United Kingdom Live from London – Where All Roses Go: Apollo5 (Penelope Appleyard, Clare Stewart [sopranos], Josh Cooter, Oli Martin-Smith [tenors], Greg Link [bass]). VOCES8 Centre, London, 11.9.2020. (CC)
Byrd – ‘Vigilate. Ne irascaris, Domine’
Guerrero – ‘Veni, Domine’
Josquin – ‘Gaude Virgo’
Tallis – Nine Psalm Tunes for Archbishop Parker’s Psalter
Paul Smith – ‘For Lost Innocence’
Whitacre – ‘This Marriage’
Taylor Davis – ‘Music When Soft Voices Die’
Michael McGlynn – ‘Where all roses go’
Marvell – Mayfair Songs: ‘These Foolish Things’
Elton John (arr. Morgan) – ‘Your Song’
The Beatles (arr. Morgan) – ‘Eleanor Rigby’
Vince Clarke – ‘Only You’
(Encore) Kern – ‘The way you look tonight’

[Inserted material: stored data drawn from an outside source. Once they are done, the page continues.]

(** * heytom-gateway: a shallow embedding of the gateway core

    The development follows the Go sources of the gateway:
    - [GoInt], [GoStrings]: the fragments of Go's integer and [strings]
      semantics the gateway relies on;
    - [Registry]: the service instance record (internal/registry);
    - [Balancer]: the round-robin and weighted load balancers;
    - [Pool]: the connection pool;
    - [Loader]: the descriptor loader, its loads and its lookups;
    - [HttpProxy]: the HTTP to gRPC transcoder;
    - [HttpIngress]: [ParseHTTPRequest] and the HTTP handler;
    - [GrpcIngress]: the unknown-service handler and the stream forwarder's
      entry point;
    - [HotReload]: the hot-reload manager of descriptor sets. *)

From Stdlib Require Import ZArith Ascii String Lia List.
From Stdlib Require Import Init.Byte DecimalString.
From stdpp Require Import base option list gmap strings.

Local Open Scope Z_scope.
#[local] Set Warnings "-register-all".

(** ** Go's machine integers

    The gateway is built for 64-bit targets: [int] is a signed and
    [uint64] an unsigned 64-bit integer, both wrapping silently. *)
Module GoInt.

Definition uint64_modulus : Z := 2 ^ 64.
Definition max_int : Z := 2 ^ 63 - 1.
Definition min_int : Z := - 2 ^ 63.

(** Reduction of a mathematical integer to the [uint64] it is stored as. *)
Definition wrap_uint64 (z : Z) : Z := z mod uint64_modulus.

(** Reduction of a mathematical integer to the [int] it is stored as
    (two's complement). *)
Definition wrap_int (z : Z) : Z :=
  (z + 2 ^ 63) mod uint64_modulus - 2 ^ 63.

(** The conversion [int(x)] of a [uint64] value. *)
Definition int_of_uint64 (u : Z) : Z := wrap_int u.

(** [a + b] on [int]. *)
Definition int_add (a b : Z) : Z := wrap_int (a + b).

(** [a % b] on [int], for [b <> 0]: the remainder of the division
    truncated towards zero, with the sign of the dividend. *)
Definition int_rem (a b : Z) : Z := Z.rem a b.

(** [atomic.AddUint64(&c, 1)]: the new value, which is also returned. *)
Definition AddUint64_1 (c : Z) : Z := wrap_uint64 (c + 1).

Definition is_int (z : Z) : bool := (min_int <=? z) && (z <=? max_int).

End GoInt.

(** ** Go's [strings] package, for a one-byte separator or cutset *)
Module GoStrings.

Local Open Scope string_scope.

Definition is_byte (sep c : ascii) : bool := Ascii.eqb c sep.

(** [strings.TrimLeft(s, string(sep))] *)
Fixpoint TrimLeft (s : string) (sep : ascii) : string :=
  match s with
  | EmptyString => EmptyString
  | String c s' => if is_byte sep c then TrimLeft s' sep else s
  end.

(** [strings.TrimRight(s, string(sep))] *)
Fixpoint TrimRight (s : string) (sep : ascii) : string :=
  match s with
  | EmptyString => EmptyString
  | String c s' =>
      match TrimRight s' sep with
      | EmptyString => if is_byte sep c then EmptyString else String c EmptyString
      | r => String c r
      end
  end.

(** [strings.Trim(s, string(sep))]: all leading and trailing [sep] removed. *)
Definition Trim (s : string) (sep : ascii) : string :=
  TrimRight (TrimLeft s sep) sep.

(** [strings.TrimPrefix(s, string(sep))]: at most one leading [sep] removed. *)
Definition TrimPrefix (s : string) (sep : ascii) : string :=
  match s with
  | String c s' => if is_byte sep c then s' else s
  | EmptyString => EmptyString
  end.

(** [strings.Split(s, string(sep))]: the substrings between the separators;
    never empty, [Split "" sep = [""]]. *)
Fixpoint Split (s : string) (sep : ascii) : list string :=
  match s with
  | EmptyString => [EmptyString]
  | String c s' =>
      if is_byte sep c then EmptyString :: Split s' sep
      else match Split s' sep with
           | p :: ps => String c p :: ps
           | [] => [String c EmptyString]
           end
  end.

(** [strings.Index(s, string(sep))]: the position of the first [sep], or -1. *)
Fixpoint Index (s : string) (sep : ascii) : Z :=
  match s with
  | EmptyString => (-1)%Z
  | String c s' =>
      if is_byte sep c then 0%Z
      else let i := Index s' sep in if (i <? 0)%Z then (-1)%Z else (i + 1)%Z
  end.

(** The slices [s[:n]] and [s[n:]], for [0 <= n <= len(s)]. *)
Fixpoint slice_to (s : string) (n : nat) {struct n} : string :=
  match n, s with
  | S n', String c s' => String c (slice_to s' n')
  | _, _ => EmptyString
  end.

The latest, and seventh, concert in the Live from London is the decade-old group Apollo 5, itself also based at the VOCES8 Centre. Apollo was the Greek God of music – nothing, here, to do with moon landings, as the introductory video was keen to point out. Two sopranos, two tenors and a bass (with some flexibility of a soprano going to mezzo and a tenor moving into the baritone/bass area) is the line-up. Like VOCES8, the intent is to inspire people through music in a variety of ways, from concerts through workshops and beyond.
The repertoire of this concert features on their already available EP Where All Roses Go, and their forthcoming album.
A wide-ranging programme on the subject of love began with the slowly unfolding lines of William Byrd’s ‘Vigilate’, the five voices creating a radiant sense of transparency. Apollo5’s sound is light, as if filled with air, warming with the fuller textures of Byrd’s ‘Ne irascaris, Domine’, the latter raising itself to remarkable levels of intensity. Fabulous programming to have that intensity taken further with the slowly shifting, mystical textures of Francisco Guerrero’s ‘Veni, Domine’. At times in the Guerrero, it was as if shafts of light through a cathedral window illuminated the music’s surface as the harmonies became more radiant. The sheer rhythmic life of Josquin’s ‘Gaude Virgo’ acted as the perfect counterbalance.
The Tallis included the piece that Vaughan Williams’s Fantasia on a theme by Thomas Tallis is based on. Fascinating to hear the original; and to hear Tallis in juxtaposition with the beautifully-crafted music of Paul Smith (of the VOCES8 Foundation) to a text by W.H. Auden, with its predilection for open-fifth phrase endings and poignant dissonance (perfectly in tune here, with chords carefully balanced). A lovely solo from bass Greg Link, too.
The exquisite four-voice ‘This Marriage’ by Eric Whitacre glowed with internal, prayer-like hope; again, the transparency of the sound that seems to be an Apollo5 characteristic paid huge dividends. American composer Taylor Davis’s setting of ‘Music When Soft Voices Die’ finds a voice that is at once contemporary and ancient – the music seems to speak to a part of us that responds to plainsong, and yet still finds relevance today.
To a text by Francis Ledwidge, Dublin composer Michael McGlynn’s ‘Where all roses go’ features a beautiful solo for tenor, here sung by the silky-smooth tenor of Josh Cooter (superb diction, too).
The final set was of more popular material. Like VOCES8, when this group lets their hair down the result is magic. Something of the slickness of The King’s Singers to ‘These Foolish Things’, from the co-called Mayfair Collection. Interesting to hear Elton’s John’s ‘Your Song’ sung so slowly, and to hear that lovely staccato vocal accompaniment in ‘Eleanor Rigby’; fabulous to hear more of VOCES8’s Blake Morgan’s arrangements here. Vince Clarke’s ‘Only You’ (written while a member of Depeche Mode but recorded by his duo, Yazoo) was the final offering, as tight as can be. One encore: a spectacularly clever version of Jerome Kern’s ‘The way you look tonight’.
A further EP is due out in November, with the full album coming out on Valentine’s Day next year.